* Work to be completed *
Output the entries below exactly, from the first line to the line holding "is replaced by", both included.

####

(** C5 - Path composition.  For every prefix P and suffix S, joinPath P S
    is normalize(P) followed by ensureLeading(S), where normalize maps "/"
    to the empty string and otherwise strips exactly one trailing slash,
    ensureLeading prepends a slash when S lacks one, and an empty result
    is replaced by "/".  The same holds for the endpoint a binding is
    mounted at, where an empty prefix is first read as "/". *)
Theorem C5_joinPath_composition (P S : string) :
  joinPath P S = spec_fullPath P S /\
  fullPath (mkServer P "cmd") S = spec_fullPath P S.
Proof.
  assert (J : forall p, joinPath p S = spec_fullPath p S).
  { intros p. unfold joinPath, spec_fullPath.
    rewrite normalize_agrees, ensureLeading_agrees. apply or_root_match. }
  split; [apply J|].
  unfold fullPath. cbn [Types.path]. rewrite J.
  unfold or_root. destruct (String.eqb P "") eqn:E; [|reflexivity].
  apply String.eqb_eq in E. subst P. reflexivity.
Qed.

End PathRouterFacts.

Section LineFramerFacts.

Import LineFramer.

Lemma split_lines_nonempty (s : list Z) : split_lines s <> [].
Proof.
  destruct s as [|c rest]; cbn [split_lines]; [discriminate|].
  destruct (c =? LF); [discriminate|].
  destruct rest as [|d rest'].
  - cbn. discriminate.
  - destruct ((c =? CR) && (d =? LF)); [discriminate|].
    unfold push_front. destruct (split_lines (d :: rest')); discriminate.
Qed.

Lemma split_lines_cons2 (x y : Z) (l : list Z) :
  split_lines (x :: y :: l) =
  if x =? LF then [] :: split_lines (y :: l)
  else if (x =? CR) && (y =? LF) then [] :: split_lines l
  else push_front x (split_lines (y :: l)).
Proof. reflexivity. Qed.

Lemma list_two_step_ind {A : Type} (P : list A -> Prop) :
  P [] -> (forall x, P [x]) ->
  (forall x y l, P l -> P (y :: l) -> P (x :: y :: l)) ->
  forall l, P l.
Proof.
  intros H0 H1 H2 l.
  enough (H : P l /\ forall x, P (x :: l)) by apply H.
  induction l as [|y l [IHa IHb]]; split; auto.
Qed.

Lemma removelast_push_front (c : Z) (frags : list (list Z)) :
  frags <> [] ->
  removelast (push_front c frags) =
  match removelast frags with
  | [] => []
  | fs => push_front c fs
  end.
Proof.
  destruct frags as [|f [|g rest]]; [congruence| reflexivity |]. intros _.
  cbn. reflexivity.
Qed.

Lemma last_push_front (c : Z) (frags : list (list Z)) :
  frags <> [] ->
  List.last (push_front c frags) [] =
  match removelast frags with
  | [] => c :: List.last frags []
  | _ => List.last frags []
  end.
Proof.
  destruct frags as [|f [|g rest]]; [congruence| reflexivity |]. intros _.
  cbn. reflexivity.
Qed.

(** A string without a line feed is a single fragment. *)
Lemma split_lines_no_LF (s : list Z) :
  Forall (fun c => c <> LF) s -> split_lines s = [s].
Proof.
  induction s as [|x|x y l IHl IHyl] using list_two_step_ind; intros H.
  - reflexivity.
  - inversion H as [|? ? Hx _]; subst. cbn.
    destruct (x =? LF) eqn:E; [apply Z.eqb_eq in E; contradiction|reflexivity].
  - inversion H as [|? ? Hx H']; subst. inversion H' as [|? ? Hy _]; subst.
    rewrite split_lines_cons2.
    destruct (x =? LF) eqn:E; [apply Z.eqb_eq in E; contradiction|].
    destruct (y =? LF) eqn:E'; [apply Z.eqb_eq in E'; contradiction|].
    rewrite andb_false_r, (IHyl H'). reflexivity.
Qed.

Lemma split_lines_single (s f : list Z) :
  split_lines s = [f] -> f = s /\ Forall (fun c => c <> LF) s.
Proof.
  revert f.
  induction s as [|x|x y l IHl IHyl] using list_two_step_ind; intros f H.
  - cbn in H. inversion H. split; constructor.
  - cbn in H. destruct (x =? LF) eqn:E; [discriminate|].
    inversion H. split; [reflexivity|]. constructor; [|constructor].
    intros ->. discriminate.
  - rewrite split_lines_cons2 in H.
    destruct (x =? LF) eqn:E.
    { pose proof (split_lines_nonempty (y :: l)).
      destruct (split_lines (y :: l)); [contradiction|discriminate]. }
    destruct ((x =? CR) && (y =? LF)) eqn:E'.
    { pose proof (split_lines_nonempty l).
      destruct (split_lines l); [contradiction|discriminate]. }
    pose proof (split_lines_nonempty (y :: l)) as NE.
    destruct (split_lines (y :: l)) as [|g [|g' more]] eqn:S;
      [contradiction| |discriminate H].
    destruct (IHyl g eq_refl) as [Hg Hall]. subst g.
    inversion H; subst f.
    split; [reflexivity|]. constructor; [|exact Hall].
    intros ->. discriminate.
Qed.

(** Unfolding away from a separator. *)
Lemma split_lines_cons_plain (x : Z) (s : list Z) :
  x <> LF -> (x = CR -> match s with d :: _ => d <> LF | [] => True end) ->
  split_lines (x :: s) = push_front x (split_lines s).
Proof.
  intros Hx Hcr. cbn [split_lines].
  destruct (x =? LF) eqn:E; [apply Z.eqb_eq in E; contradiction|].
  destruct s as [|d s']; [reflexivity|].
  destruct ((x =? CR) && (d =? LF)) eqn:E'; [|reflexivity].
  apply andb_true_iff in E' as [E1 E2].
  apply Z.eqb_eq in E1, E2. specialize (Hcr E1). contradiction.
Qed.

(** Splitting an append: the complete fragments of the first part stand,
    and only its last fragment is joined to what follows. *)
Lemma split_lines_app (a b : list Z) :
  split_lines (a ++ b) =
  removelast (split_lines a) ++ split_lines (List.last (split_lines a) [] ++ b).
Proof.
  induction a as [|x|x y l IHl IHyl] using list_two_step_ind.
  - reflexivity.
  - cbn [split_lines]. destruct (x =? LF) eqn:E.
    + cbn. rewrite E. reflexivity.
    + reflexivity.
  - change ((x :: y :: l) ++ b) with (x :: y :: (l ++ b)).
    rewrite !split_lines_cons2.
    change (y :: (l ++ b)) with ((y :: l) ++ b).
    destruct (x =? LF) eqn:E.
    { rewrite IHyl.
      pose proof (split_lines_nonempty (y :: l)) as NE.
      destruct (split_lines (y :: l)) as [|g more]; [contradiction|]. reflexivity. }
    destruct ((x =? CR) && (y =? LF)) eqn:E'.
    { rewrite IHl.
      pose proof (split_lines_nonempty l) as NE.
      destruct (split_lines l) as [|g more]; [contradiction|]. reflexivity. }
    rewrite IHyl.
    pose proof (split_lines_nonempty (y :: l)) as NE.
    rewrite removelast_push_front, last_push_front by exact NE.
    destruct (split_lines (y :: l)) as [|g [|g' more]] eqn:S; [contradiction| |].
    + cbn [removelast List.last app].
      destruct (split_lines_single _ _ S) as [-> _].
      symmetry. apply (split_lines_cons_plain x ((y :: l) ++ b)).
      * intros ->. discriminate.
      * intros ->. cbn. intros ->. discriminate.
    + reflexivity.
Qed.

(** The buffer kept between two events never holds a line feed. *)
Lemma last_split_lines_no_LF (s : list Z) :
  Forall (fun c => c <> LF) (List.last (split_lines s) []).
Proof.
  induction s as [|x|x y l IHl IHyl] using list_two_step_ind.
  - constructor.
  - cbn. destruct (x =? LF) eqn:E; cbn; [constructor|].
    constructor; [|constructor]. intros ->. discriminate.
  - rewrite split_lines_cons2.
    pose proof (split_lines_nonempty (y :: l)) as NE.
    pose proof (split_lines_nonempty l) as NE'.
    destruct (x =? LF) eqn:E.
    { destruct (split_lines (y :: l)); [contradiction|exact IHyl]. }
    destruct ((x =? CR) && (y =? LF)) eqn:E'.
    { destruct (split_lines l); [contradiction|exact IHl]. }
    rewrite last_push_front by exact NE.
    destruct (split_lines (y :: l)) as [|g [|g' more]]; [contradiction| |exact IHyl].
    cbn in *. constructor; [|exact IHyl]. intros ->. discriminate.
Qed.

Lemma last_app_nonempty {A : Type} (l1 l2 : list A) (d : A) :
  l2 <> [] -> List.last (l1 ++ l2) d = List.last l2 d.
Proof.
  intros NE. induction l1 as [|x l1 IH]; [reflexivity|].
  cbn [app List.last]. destruct (l1 ++ l2) eqn:E; [|exact IH].
  apply app_eq_nil in E as [_ ->]. contradiction.
Qed.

####

* Your response *
(** C5 - Path composition.  For every prefix P and suffix S, joinPath P S
    is normalize(P) followed by ensureLeading(S), where normalize maps "/"
    to the empty string and otherwise strips exactly one trailing slash,
    ensureLeading prepends a slash when S lacks one, and an empty result
    is replaced by "/".  The same holds for the endpoint a binding is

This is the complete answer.